Mirisnya lagi, lahan itu disebut merupakan hasil reklamasi yang dilakukan Pemerintah Kabupaten Badung dengan dalih melakukan penataan pantai dan sungai Surungan. Ada tiga baliho yang dipasang yang bertuliskan “Krama Desa Adat Pererenan Menolak Pembangunan Atas Tanah Negara/Sempadan Sungai Surungan”.

Kuasa Hukum Desa Adat Pererenan I Wayan Koplogantara mengatakan pihak Desa Adat menolak adanya pembangunan yang dilakukan investor di lahan reklamasi yang merupakan tanah negara. Penolakan itu dilakukan karena akan terjadinya kerusakan ekosistem di sekitar sungai Surungan termasuk juga pencemaran lingkungan hidup di sekitar sungai Surungan.

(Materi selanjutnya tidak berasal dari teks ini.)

(* ===== verification/_CoqProject ===== *)
-Q . S2P
Prelude.v
Double.v
Numeric.v
Buffer.v
Crc.v
Vlq.v
Command.v
Msgblock.v
Clock.v
Python.v
Msgproto.v
Buildcommands.v
Dictionary.v
Stepcompress.v
CompressProof.v
Trapq.v
Itersolve.v
Kinematics.v
Shaper.v
Extruder.v
Lookahead.v
Toolhead.v
Forward.v
Heaters.v
Clocksync.v
Sched.v
MainLoop.v
TimerIrq.v
SerialIrq.v
Basecmd.v
Stepper.v
Objects.v
Gpiocmds.v
Pwmcmds.v
Trsync.v
Endstop.v
SosFilter.v
TriggerAnalog.v
Adccmds.v
Homing.v
Motion.v
Pollreactor.v
Serialqueue.v
SerialThread.v
Arq.v
SendQueue.v
Trdispatch.v
Steppersync.v
MoveQueue.v
StepThreads.v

“Ke depan sudah dipastikan akan terjadi abrasi. Kita sudah lihat, sekarang saja kondisinya sudah abrasi,” jelasnya, Selasa (18/6/2024).

Jika dibiarkan, Koplogantara mengaku akses untuk menuju pantai bisa tertutup, bahkan juga mengganggu kegiatan-kegiatan keagamaan di Pantai Lima tersebut. Hal itu pun menjadi landasan Desa Adat dengan tegas menolak pembangunan yang akan dilakukan di lahan reklamasi itu.

“Mengenai kegiatan reklamasi sendiri, bahwa kegiatan reklamasi tidak ada izin dan tidak ada amdalnya termasuk tidak ada izin dari Kementerian Kelautan dan Perikanan (KKP),” tegasnya.

Diakui sesuai Undang-undang 27 tahun 2007 Tentang Pengelolaan Wilayah Pesisir dan Pulau-Pulau Kecil, mestinya adanya tanah timbul yang menguasai negara, karena merupakan tanah negara.

“Jadi seperti apa yang disampaikan Prajuru Adat di sini, sebelum sungai ini diurug, sungai ini sangat dipelihara dan ditanami tanaman sejenis bakau. Bahkan sesuai dengan undang-undang cipta kerja saat ini, maka yang berhak akan tanah itu adalah Bendesa Adat Pererenan, dan bukan diklaim tanah milik Pemkab Badung,” bebernya.

Disinggung mengenai sosialisasi dari Pemkab Badung, Koplogantara mengaku sosialisasi awalnya didengar oleh Krama Desa Adat hanya melakukan penataan pantai dan penataan sungai, bukan reklamasi. Namun kenyataannya dilakukan reklamasi dan tidak ada sama sekali tanah timbul.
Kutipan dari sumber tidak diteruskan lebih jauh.